—Eh! le sais-je? Je vous aime, ma Viéra, c’est la seule et radieuse vérité que je démêle dans mon cœur en cet instant! Ne demandez donc pas à un futur agronome de se retrouver dans toutes ces subtilités, ajouta le jeune homme en riant. Je vous aime, vous, Viéra, j’aime ma terre, mes champs, mes horizons pâles, mes forêts vertes, ma Russie, le Dieu puissant de mes pères; mais ne me demandez pas comment ni pourquoi, je ne saurais vous le dire... Je pense du reste, très chère, qu’il n’y a qu’une seule manière d’aimer, avec des degrés différents, et que ce sont ces degrés que l’on confond avec le genre d’amour. Seulement, tout le monde prétend toujours aimer le plus, le plus qu’on peut aimer! Et combien se trompent! Vous riez?

—C’est que je trouve que pour un futur agronome, comme vous disiez tout à l’heure, vous ne raisonnez pas trop mal. Mais où sommes-nous ici? Ce parc est grand comme un village.

—Vous allez voir; nous arrivons au chemin des tilleuls; c’est un endroit délicieux. Que de fois j’ai rêvé de m’y promener avec vous, Viéra! Et voilà que le hasard nous y conduit ce soir, ce soir où nous nous sommes dit, pour la première fois, que nous nous aim...

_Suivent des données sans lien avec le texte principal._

(** Inserting a treasure that no slot has. *)
Lemma insertLocked_ok k v t b :
  others_ok k b -> absent k (byValue b) -> handle_key t = k -> bucket_ok (insertLocked k v t b).
Proof.
  intros (Hd & He & Hs) Ha Ht. unfold insertLocked. fold (slot_insert v k t (byValue b)).
  split; cbn; [by apply slot_insert_distinct| |].
  - intros v' k' h H Hn. destruct (slot_insert_entry _ _ _ _ _ _ _ H) as [H1 H2].
    destruct (decide (k' = k)) as [->|Hk].
    + rewrite lookup_insert_eq. destruct H2 as [H2|(_ & -> & H2)]; [|eauto].
      rewrite (Ha _ _ H2) in Hn. done.
    + rewrite lookup_insert_ne by done. apply He; auto.
  - intros k' w H Hn. destruct (decide (k' = k)) as [->|Hk].
    + rewrite lookup_insert_eq in H. simplify_eq.
      destruct (slot_insert_new w (handle_key t) t (byValue b)) as (v' & H3 & Hv). eauto.
    + rewrite lookup_insert_ne in H by done. destruct (Hs k' w Hk H Hn) as (v' & h & He' & ?).
      eauto using slot_insert_kept.
Qed.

—Chut! ne rendons pas ce mot vulgaire en le prononçant trop souvent. Lorsque nous voudrons que sa magie nous apparaisse, nous le lirons dans les yeux l’un de l’autre.

—Et quand nous serons séparés?

—Les battements de nos cœurs l’épelleront.

—O femme, femme! Vous avez réponse à tout. Eh bien! Viéra, que dites-vous de l’allée des tilleuls, de mon allée?

—Que c’est exquis.

—N’est-ce pas que papa a bien fait d’acheter ce domaine? Ne fût-ce que pour cette allée, il le devait.

—C’est vrai, sourit la jeune fille. Et maintenant, taisons-nous, Evguénï, taisons-nous! La nature est si divinement silencieuse, ne troublons pas son harmonie par notre agitation humaine.